(** For a derived Bitcoin address, the stored path parses back to its branch
    and index, and the key hash at that path is the witness program of the
    address. *)
Lemma btc_derivation_keys reg index change r :
  derive_spec reg ChainBitcoin index change = Ok r → in_int64 index →
  ∃ hash pub, parseBTCPath (dr_DerivationPath r) = Ok (change, index) ∧
    BTCPubKeyHashFor reg (dr_DerivationPath r) = Ok (hash, pub) ∧
    hash = Hash160 pub ∧ bech32Address "bc" (0 :: hash) = Ok (dr_Address r) ∧
    change ∈ [0; 1] ∧ 0 ≤ index < 0x80000000.
Proof.
  unfold derive_spec. simpl. unfold btc_guard. simpl.
  destruct (negb (change =? 0) && negb (change =? 1)) eqn:Hch; [done|].
  destruct (Z.ltb_spec index 0) as [|Hi]; [done|].
  unfold BTC_deriveUncached. destruct (deriveChildPubKey _ _ _) as [pub|] eqn:Hpub; [|done].
  simpl. destruct (bech32Address _ _) as [addr|] eqn:Ha; [|done]. intros [= <-] Hidx. simpl.
  assert (change = 0 ∨ change = 1) as Hc.
  { destruct (Z.eqb_spec change 0); [by left|].
    destruct (Z.eqb_spec change 1); [by right|done]. }
  assert (parseBTCPath (btc_path change index) = Ok (change, index)) as Hparse.
  { unfold parseBTCPath. rewrite btc_path_trimmed, btc_path_split by done. simpl.
    assert (in_int64 change) by (unfold in_int64; lia).
    rewrite (strconv_Atoi_pretty change) by done. simpl.
    by rewrite (strconv_Atoi_pretty index). }
  exists (Hash160 (SerializeCompressed pub)), (SerializeCompressed pub).
  unfold BTCPubKeyHashFor. rewrite Hparse. simpl. unfold PubKeyHashFor. rewrite Hpub. simpl.
  rewrite copy_into_exact by apply Hash160_bytes. split_and!; [done..| | |];
    try (by apply (deriveChildPubKey_range _ _ _ _ Hpub)).
  - destruct Hc as [->| ->]; set_solver.
Qed.
End theorems.

(** ** Witnesses *)
Section witnesses.
#[local] Existing Instances ref_env ref_crypto.

Definition some_registry : Registry := MkRegistry "xpubE" "solKey" "xpubB".
Definition eth_deriver : Deriver :=
  MkDeriver (EVM_DeriveNext MemCache Hour "xpubE") (EVM_DeriveAt MemCache Hour "xpubE").
(** A cache with an entry of another program. *)
Definition shared_cache : World := set_cache {["other" := ("x", 0)]} initial_world.
Definition derived_once : World :=
  (DeriveAt eth_deriver uuid_Nil ChainEthereum 3 0 shared_cache).2.


Definition some_key : @PublicKey ref_crypto := true.

Lemma decompress_exact_iff_wide_witness :
  ∃ pub, decompressSecp256k1 (SerializeCompressed some_key) = Ok pub ∧
    (be_value (take 32 (drop 1 pub)) = PublicKey_X some_key ↔ 2 ^ 248 ≤ PublicKey_X some_key).
Proof. apply (decompress_exact_iff_wide some_key). reflexivity. Defined.

Lemma evm_address_correct_witness :
  ∃ s, evmAddressFromCompressedPubkey (SerializeCompressed some_key) = Ok s ∧
    s = eip55_text (evm_account some_key) ∧ parseEVMAddress s = Ok (evm_account some_key).
Proof.
  destruct (evm_address_correct some_key) as (s & Hs & Hw). exists s. split; [done|].
  apply Hw; vm_compute; discriminate.
Defined.

End witnesses.
Lemma saga_from_bind {A B} (m : Go A) (f : A → Go B) :
  ok_step m → (∀ a, saga_from (f a)) → saga_from (m ≫= f).
Proof.
  intros Hm Hf w Hw. destruct (Hm w Hw) as [Hs HP]. unfold mbind, GoM_bind.
  destruct (m w) as [[a|e] w1]; simpl in *; [|done].
  etrans; [exact Hs|]. apply Hf, (HP a w1 eq_refl).
Qed.

Lemma saga_from_then {A B} (m : Go A) (f : A → Go B) :
  saga_from m → (∀ a, within saga (f a)) → saga_from (m ≫= f).
Proof.
  intros Hm Hf w Hw. specialize (Hm w Hw). unfold mbind, GoM_bind.
  destruct (m w) as [[a|e] w1]; simpl in *; [|done]. etrans; [exact Hm|apply Hf].
Qed.

Lemma ok_ret {A} (a : A) : ok_step (mret a).
Proof. intros w Hw. split; [reflexivity|]. by intros b w' [= <- <-]. Qed.

Lemma or_cleanup_Ok {A} msg cleanup (m : Go A) w a w' :
  or_cleanup msg cleanup m w = (Ok a, w') → m w = (Ok a, w').
Proof.
  unfold or_cleanup. go_run. destruct (m w) as [[b|e] w1]; [done|].
  by destruct (cleanup w1) as [[]].
Qed.

Lemma ok_or_cleanup {A} msg cleanup (m : Go A) :
  steady_step m → saga_from cleanup → ok_step (or_cleanup msg cleanup m).
Proof.
  intros Hm Hc w Hw. unfold or_cleanup. go_run.
  destruct (Hm w Hw) as [Hs HP]. destruct (m w) as [[a|e] w1]; simpl in *.
  - split; [done|]. by intros b w' [= _ <-].
  - specialize (Hc w1 HP). destruct (cleanup w1) as [[[]|e'] w2]; simpl in *;
      (split; [by etrans|congruence]).
Qed.
End triples.

Lemma at_row_silent `{UUIDLib} `{DecimalLib} `{CryptoLib} {A} id k (m : Go A) : within silent m → steady_step (at_row id k) m.
Proof.
  intros Hm w Hw. split; [apply silent_saga, Hm|]. unfold at_row.
  by rewrite (proj1 (Hm w)).
Qed.

(** Asking the signer or the gateway on behalf of a cleared row. *)
Lemma at_row_ask `{UUIDLib} `{DecimalLib} `{CryptoLib} {Q A} id k mk f (q : Q) :
  cleared k.1 = true → (∀ r, authorised k.2 (mk q r)) →
  steady_step (at_row id k) (ask (R := A) mk f q).
Proof.
  intros Hc Hs w Hw. unfold ask. simpl. split; [|done].
  split; [|by apply rows_advance_refl]. eexists. split; [done|].
  intros x ->%list_elem_of_singleton _. exists id, k. auto.
Qed.

(** ** The collaborators of the service *)
Definition same_visible (w w' : World) : Prop :=
  store w' = store w ∧ trace w' = trace w.

(** Resolvers only read, the emitter writes the audit tables, and nothing else
    runs while the service waits for a lock. *)
Class CollaboratorLaws `{UUIDLib} (C : Collaborators) : Type := {
  co_locker_laws :: LockerLaws (co_Locker C);
  co_emitter_laws :: EmitterLaws (co_Audit C);
  co_sleep_quiet : within same_visible (co_sleep C);
  co_key_quiet f wid : co_KeyLookup C = Some f → within same_visible (f wid);
  co_btc_quiet f wid : co_BTCKeys C = Some f → within same_visible (f wid);
  co_solana_quiet f wid : co_SolanaKeys C = Some f → within same_visible (f wid);
  co_blockhash_quiet m : co_SolanaBlockhash C = Some m → within same_visible m
}.

Lemma quiet_within {A} (R : relation World) `{!FrameRel R} (m : Go A) :
  within same_visible m → within R m.
Proof. intros Hm w. destruct (Hm w). by apply frame_rel_same. Qed.

Section frames.
Context `{GoRuntime} `{UUIDLib} `{Environment} `{DecimalLib} `{CryptoLib}.
Context (C : Collaborators) `{!CollaboratorLaws C}.
Context (R : relation World) `{!FrameRel R}.

Lemma RollbackNonce_frame id c n : ignores set_nonces R → within R (RollbackNonce id c n).
Proof. intros Hi. unfold RollbackNonce. solve_within. Qed.

Lemma CommitNonce_frame id c n : ignores set_nonces R → within R (CommitNonce id c n).
Proof. intros Hi. unfold CommitNonce. solve_within. Qed.

Lemma ReserveNonce_frame id c :
  ignores set_nonces R → within R (ReserveNonce (co_Locker C) (co_sleep C) id c).
Proof.
  intros Hi. apply within_reserve_loop; [apply _|apply _|done|].
  apply quiet_within; [done|apply co_sleep_quiet].
Qed.

Lemma SelectForAmount_frame id amount :
  ignores set_utxos R → within R (SelectForAmount id amount).
Proof. intros Hi. unfold SelectForAmount. solve_within. Qed.

Lemma Unlock_frame ops : ignores set_utxos R → within R (Unlock ops).
Proof. intros Hi. unfold Unlock. solve_within. Qed.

• • •

Task description: Give back, exactly as written, the stretch from the line with "and index, and" through the line with "assert (change = 0 ∨ change = 1) as Hc.", and no other lines from the records above.

Completed exercise:
    and index, and the key hash at that path is the witness program of the
    address. *)
Lemma btc_derivation_keys reg index change r :
  derive_spec reg ChainBitcoin index change = Ok r → in_int64 index →
  ∃ hash pub, parseBTCPath (dr_DerivationPath r) = Ok (change, index) ∧
    BTCPubKeyHashFor reg (dr_DerivationPath r) = Ok (hash, pub) ∧
    hash = Hash160 pub ∧ bech32Address "bc" (0 :: hash) = Ok (dr_Address r) ∧
    change ∈ [0; 1] ∧ 0 ≤ index < 0x80000000.
Proof.
  unfold derive_spec. simpl. unfold btc_guard. simpl.
  destruct (negb (change =? 0) && negb (change =? 1)) eqn:Hch; [done|].
  destruct (Z.ltb_spec index 0) as [|Hi]; [done|].
  unfold BTC_deriveUncached. destruct (deriveChildPubKey _ _ _) as [pub|] eqn:Hpub; [|done].
  simpl. destruct (bech32Address _ _) as [addr|] eqn:Ha; [|done]. intros [= <-] Hidx. simpl.
  assert (change = 0 ∨ change = 1) as Hc.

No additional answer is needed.